Dock strike at Cote d’Ivoire port threatens cocoa supply, as global demand remains ‘mixed’
Dockers in charge of unloading packaged cocoa beans from trucks are asking exporters to increase their pay to 105 CFA francs ($0.1598) per bag, up from 30 CFA francs, and have rejected an offer of 50 CFA francs per bag on Tuesday of this week, according to Reuters.
The strike is in danger of impacting the industry ahead of peak main crop harvests, exporters said, especially if it spreads to other ports. Cote d’Ivoire is the world’s largest producer of cocoa.
Soil moisture compensated for below average rainfall and high temperatures in some of the country’s cocoa-growing regions last week, while heavier rain in other regions boosted the October-to-March main crop, farmers said this week.
The country is moving into its dry season, which runs from mid-November to March, when rains and local reports say some regions have already experienced dryer weather than usual while downpours were heavier in others.
The Cote d’Ivoire government reported its cocoa farmers sent a cumulative 295,432 MT of cocoa to Ivory Coast ports for the 2022/23 season (which began 1 October, 2022), down -20.6% from the same time last year.
Delays in the transportation of cocoa supplies from farms to ports are a near-term supportive factor for cocoa prices.
On the markets, Cocoa prices extended their week-long rally, with NY cocoa posting a 5-month nearest-futures high and London cocoa posting a 2-year high, according to market data and services website barchart.com.
In its September 2022 Cocoa Market, the ICCO (International Cocoa Organization) reported that ‘ex-factory chocolate prices ‘have increased rapidly in the European Union during the past year.
Prices have increased by approximately 6% from August 2021 to August 2022, according to data. By the same token, cocoa futures prices have declined by 13% and 9% respectively on the London (ICE Futures Europe) and New York (ICE Futures US) markets.
Should cocoa prices not drive production costs in the cocoa and chocolate industry?
Cocoa grindings and processing costs account for only 57% and 55% of the ex-factory price of dark and milk chocolate bars, according to the ICCO, and only account for a fraction of the costs.
“Clearly, the rising costs of production factors having an higher impact on the cocoa processing and chocolate manufacturing process have by far outweighed the reduction in cocoa prices. Moreover, as a result of this inflationary pressure, the weights of energy, capital, sugar and butter milk prices on production costs have become even bigger than those estimated in 2018,” the ICCO reported.
Meanwhile, recent global cocoa demand has been mixed. The National Confectioners Association last reported North American Q3 cocoa grindings fell -3.4% y/y to 119,244 MT. Also, the European Cocoa Association on 13 October reported that European Q3 cocoa grindings fell -1.6% y/y to 369,679 MT, the first y/y decline since Q1 of 2021.

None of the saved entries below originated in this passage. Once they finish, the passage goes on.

Definition delete_task (task_id : Z) : M response :=
  found ← next_task task_id;
  match found with
  | None => mret (error_body "Task not found", 404)
  | Some _ =>
      l ← read_tasks;
      write_tasks (filter (λ t, t_id t ≠ task_id) l);;
      mret (message_body "Task deleted successfully", 200)
  end.

Definition toggle_task (task_id : Z) : M response :=
  found ← next_task task_id;
  match found with
  | None => mret (error_body "Task not found", 404)
  | Some (i, t) =>
      let t := set_completed (JBool (negb (Py.truthy (t_completed t)))) t in
      assign i t;;
      mret (task_json t, 200)
  end.

Definition internal_error : response :=
  (error_body "Internal server error", 500).

(** ** Start-up and request dispatch *)

Definition learn_flask : task :=
  Task 1 (JStr "Learn Flask") (JStr "Build a REST API with Flask")
       (JBool false) "2024-01-01T10:00:00".
Definition learn_react : task :=
  Task 2 (JStr "Learn React") (JStr "Create a frontend with React")
       (JBool false) "2024-01-01T11:00:00".
Definition setup_cicd : task :=
  Task 3 (JStr "Setup CI/CD") (JStr "Configure GitHub Actions")
       (JBool true) "2024-01-01T12:00:00".

Definition sample_data : list task := [learn_flask; learn_react; setup_cicd].

(** The module body: [tasks = []], [task_counter = 1], then the sample data
    is loaded because the list is still empty. *)
Definition initial_store : store :=
  let s := Store [] 1 in
  match tasks s with
  | [] => Store (tasks s ++ sample_data) 4
  | _ :: _ => s
  end.

(** One request per route; [now] and [data] are what the handler reads from
    the clock and from [request.get_json()]. *)
Inductive request : Type :=
| HealthCheck (now : string)
| GetTasks
| GetTask (task_id : Z)
| CreateTask (now : string) (data : json)
| UpdateTask (task_id : Z) (data : json)
| DeleteTask (task_id : Z)
| ToggleTask (task_id : Z).

Definition handler (r : request) : M response :=
  match r with
  | HealthCheck now => health_check now
  | GetTasks => get_tasks
  | GetTask task_id => get_task task_id
  | CreateTask now data => create_task now data
  | UpdateTask task_id data => update_task task_id data
  | DeleteTask task_id => delete_task task_id
  | ToggleTask task_id => toggle_task task_id
  end.

(** The application: an exception that escapes a handler is answered by the
    [errorhandler(500)] response; the globals keep whatever the handler had
    written before it raised. *)
Definition serve (r : request) (s : store) : response * store :=
  match handler r s with
  | (Ok resp, s') => (resp, s')
  | (Raise _, s') => (internal_error, s')
  end.

(** A session: the responses to a sequence of requests, and the final store. *)
Fixpoint run (rs : list request) (s : store) : list response * store :=
  match rs with
  | [] => ([], s)
  | r :: rs' =>
      let '(resp, s') := serve r s in
      let '(resps, s'') := run rs' s' in
      (resp :: resps, s'')
  end.

(** The value of a field of a JSON body, if it is an object that has it. *)
Definition field (key : string) (body : json) : option json :=
  match body with
  | JObj m => m !! key
  | _ => None
  end.

(** The id a create request was answered with: the [id] of a 201 body. *)
Definition created_id (r : request) (resp : response) : option Z :=
  match r, resp with
  | CreateTask _ _, (body, 201) =>
      match field "id" body with
      | Some (JInt n) => Some n
      | _ => None
      end
  | _, _ => None
  end.

(** The ids handed out by the create requests of a session, in order. *)
Fixpoint created_ids (rs : list request) (s : store) : list Z :=
  match rs with
  | [] => []
  | r :: rs' =>
      let '(resp, s') := serve r s in
      match created_id r resp with
      | Some n => n :: created_ids rs' s'
      | None => created_ids rs' s'
      end
  end.

(** ** Invariants of the store *)

(** Every id in the collection was handed out before: it lies below the
    counter. *)
Definition counter_fresh (s : store) : Prop :=
  Forall (λ t, t_id t < task_counter s) (tasks s).

(** No two tasks of the collection share an id. *)
Definition ids_unique (s : store) : Prop :=
  NoDup (t_id <$> tasks s).

Definition store_ok (s : store) : Prop :=
  counter_fresh s ∧ ids_unique s.

(** The stores the running service can be in. *)
Inductive reachable : store → Prop :=
| reach_start : reachable initial_store
| reach_serve r s : reachable s → reachable (serve r s).2.

(** The task a PUT with the object [m] as body turns [t] into. *)
Definition merged (m : gmap string json) (t : task) : task :=
  Task (t_id t)
       (default (t_title t) (m !! "title"))
       (default (t_description t) (m !! "description"))
       (default (t_completed t) (m !! "completed"))
       (t_created_at t).

(** The task a toggle turns [t] into. *)
Definition toggled (t : task) : task :=
  set_completed (JBool (negb (Py.truthy (t_completed t)))) t.


(** The four shapes of a transition: nothing happens, a task with the
    counter's id is appended and the counter moves on, one slot is
    overwritten by a task with the same id, or the tasks of one id are
    filtered out. *)
Inductive transition (s s' : store) : Prop :=
| tr_same : s' = s → transition s s'
| tr_append t :
    t_id t = task_counter s →
    s' = Store (tasks s ++ [t]) (task_counter s + 1) → transition s s'
| tr_assign i t t' :
    tasks s !! i = Some t → t_id t' = t_id t →
    s' = Store (<[i := t']> (tasks s)) (task_counter s) → transition s s'
| tr_filter task_id :
    s' = Store (filter (λ t, t_id t ≠ task_id) (tasks s)) (task_counter s) →
    transition s s'.


(** ** Sample requests *)

Definition test_task_fields : gmap string json :=
  {[ "title" := JStr "Test Task"; "description" := JStr "x" ]}.
Definition test_task : json := JObj test_task_fields.

Definition untitled_fields : gmap string json :=
  {[ "description" := JStr "This task has no title" ]}.
Definition untitled : json := JObj untitled_fields.


Definition completed_yes : json :=
  JObj {[ "title" := JStr "Task to Toggle"; "completed" := JStr "yes" ]}.

Definition only_completed : gmap string json := {[ "completed" := JBool true ]}.

(** Create, delete what was created, create again. *)
Definition create_delete_create : list request := [
  CreateTask "2024-01-02T09:00:00" test_task;
  DeleteTask 4;
  CreateTask "2024-01-02T09:05:00" test_task
].

(** The store after a create whose [completed] is the string ["yes"]. *)
Definition store_with_yes : store :=
  (serve (CreateTask "2024-01-02T09:00:00" completed_yes) initial_store).2.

Germany’s cocoa grindings fell by 4.7% to 100,149 tonnes. With energy prices pushing other costs higher and the possible rationing of energy in Europe this coming winter, this could take a toll on the operations of cocoa processors
Conversely, the Cocoa Association of Asia said Asia Q3 cocoa grindings rose +9.5% y/y to 231,080 MT. Also, exporter group Gepex, which includes six of the world's biggest cocoa grinding companies, reported Q3 Cote d’Ivoire cocoa grindings rose +18.1% y/y to 171.540 MT.
Barchart.com said Cocoa prices found support when the ICCO cut its 2021/22 global cocoa production estimate to 4.890 MMT on 1 September from a June forecast of 4.923 MMT and raised its 2021-22 global cocoa deficit estimate to -230,000 MT from a June forecast of -174,000 MT. In 2020/21, global cocoa production rose to a record 5.24 MMT, and in 2020/21, the global cocoa market was in a surplus of +215,000 MT.
The Netherlands-based Rabobank has also announced it has cut its Ghana 2022-23 cocoa crop estimate to 760,000 MT from a prior estimate of 800,000 MT, citing "concerns regarding fertilizer and chemical availability which is likely to stunt cocoa yields."
Nigeria, the world's fifth-largest cocoa bean producer, saw its cocoa exports fall -16% y/y to 11,094 MT due to excessive rainfall during the season.